ROS 1 gene‐rearrangement in non‐small‐cell lung cancer ( NSCLC ) patients has recently been identified as a driver gene and benefited from crizotinib treatment. However, no data are available for ROS 1 ‐positive NSCLC about chemotherapeutic options and prognostic data. We investigated pemetrexed‐based treatment efficacy in ROS 1 translocation NSCLC patients and determined the expression of thymidylate synthetase ( TS ) to provide a rationale for the efficacy results. We determined the ROS 1 status of 1750 patients with lung adenocarcinoma. Patients' clinical and therapeutic profiles were assessed. In positive cases, thymidylate synthetase ( TS ) mRNA level was performed by RT ‐ PCR . For comparison, we evaluated the TS mRNA status and pemetrexed‐based treatment efficacy from 170 NSCLC patients with anaplastic lymphoma kinase ( ALK ) translocation ( n  = 46), EGFR mutation ( n  = 50), KRAS mutation ( n  = 32), and wild‐type of EGFR / ALK / ROS 1/ KRAS ( n  = 42). Thirty‐four ROS 1 translocation patients were identified at two institutions. Among the 34 patients, 12 with advanced stage or recurrence were treated with pemetrexed‐based first‐line chemotherapy. The median progression‐free survivals of pemetrexed‐based first‐line chemotherapy in ROS 1 translocation, ALK translocation, EGFR mutation, KRAS mutation, and EGFR / ALK / ROS 1/ KRAS wild‐type patients were 6.8, 6.7, 5.2, 4.2, and 4.5 months, respectively ( P  = 0.003).
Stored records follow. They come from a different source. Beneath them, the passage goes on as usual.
Definition constructAShrByConstant (expr : VCExpr) (amount : Z) (isSigned : VCExpr) (shiftBits : Z) :
    outcome VCExpr :=
  width ← vc_getBVLength expr;
  let shift := Z.land amount (Z.shiftl 1 shiftBits - 1) in
  if shift =? 0 then Done expr
  else if width - 1 <=? shift then
    ones ← bvMinusOne width; zero ← bvZero width; vc_iteExpr isSigned ones zero
  else
    ones ← bvMinusOne shift;
    x ← bvExtract expr (width - 1) shift;
    filled ← vc_bvConcatExpr ones x;
    shifted ← bvRightShift expr shift shiftBits;
    vc_iteExpr isSigned filled shifted.

(** The loops that build one case per shift amount, from [n - 1] down to 0; [by_constant]
    is the shift by a constant. *)
Fixpoint var_shift_loop (by_constant : Z → outcome VCExpr) (shift : VCExpr) (shiftBits : Z) (n : nat)
    (res : VCExpr) : outcome VCExpr :=
  match n with
  | O => Done res
  | S i =>
      c ← bvConst32 shiftBits (Z.of_nat i);
      eq ← eqExpr shift c;
      shifted ← by_constant (Z.of_nat i);
      res ← vc_iteExpr eq shifted res;
      var_shift_loop by_constant shift shiftBits i res
  end.

Definition bvVarLeftShift (expr amount : VCExpr) (width : Z) : outcome VCExpr :=
  res ← bvZero width;
  shiftBits ← getShiftBits width;
  shift ← vc_bvExtract amount (shiftBits - 1) 0;
  var_shift_loop (λ i, bvLeftShift expr i shiftBits) shift shiftBits (Z.to_nat width) res.

Definition bvVarRightShift (expr amount : VCExpr) (width : Z) : outcome VCExpr :=
  res ← bvZero width;
  shiftBits ← getShiftBits width;
  shift ← vc_bvExtract amount (shiftBits - 1) 0;
  var_shift_loop (λ i, bvRightShift expr i shiftBits) shift shiftBits (Z.to_nat width) res.

Definition bvVarArithRightShift (expr amount : VCExpr) (width : Z) : outcome VCExpr :=
  shiftBits ← getShiftBits width;
  shift ← vc_bvExtract amount (shiftBits - 1) 0;
  signedBool ← bvBoolExtract expr (width - 1);
  res ← constructAShrByConstant expr (width - 1) signedBool shiftBits;
  var_shift_loop (λ i, constructAShrByConstant expr i signedBool shiftBits) shift shiftBits
    (Z.to_nat (width - 1)) res.

(** ** Multiplication and division by constants *)

(** The loop over the bits [j] of the constants, from [n - 1] down to 0; the result is
    null ([None]) as long as no bit is set. *)
Fixpoint mul_bits_loop (expr : VCExpr) (width shiftBits add sub : Z) (n : nat) (res : option VCExpr) :
    outcome (option VCExpr) :=
  match n with
  | O => Done res
  | S j =>
      let bit := u64 (Z.shiftl 1 (Z.of_nat j)) in
      let in_add := negb (Z.land add bit =? 0) in
      let in_sub := negb (Z.land sub bit =? 0) in
      if in_add || in_sub then
        _ ← cassert (negb (in_add && in_sub));
        op ← bvLeftShift expr (Z.of_nat j) shiftBits;
        res ← (if in_add then
                 match res with Some r => vc_bvPlusExpr width r op | None => Done op end
               else
                 match res with Some r => vc_bvMinusExpr width r op | None => vc_bvUMinusExpr op end);
        mul_bits_loop expr width shiftBits add sub j (Some res)
      else mul_bits_loop expr width shiftBits add sub j res
  end.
The TS mRNA level was lower in patients with ROS 1 ‐positive than ROS 1 ‐negative patients (264 ± 469 × 10 −4 vs. 469 ± 615 × 10 −4 , P  = 0.03), but similar with ALK ‐positive patients (264 ± 469 × 10 −4 vs. 317 ± 524 × 10 −4 , P  = 0.64). Patients diagnosed with ROS 1 translocation lung adenocarcinoma may benefit from pemetrexed‐based chemotherapy. TS mRNA level enables the selection of therapeutic options for ROS 1 translocation patients.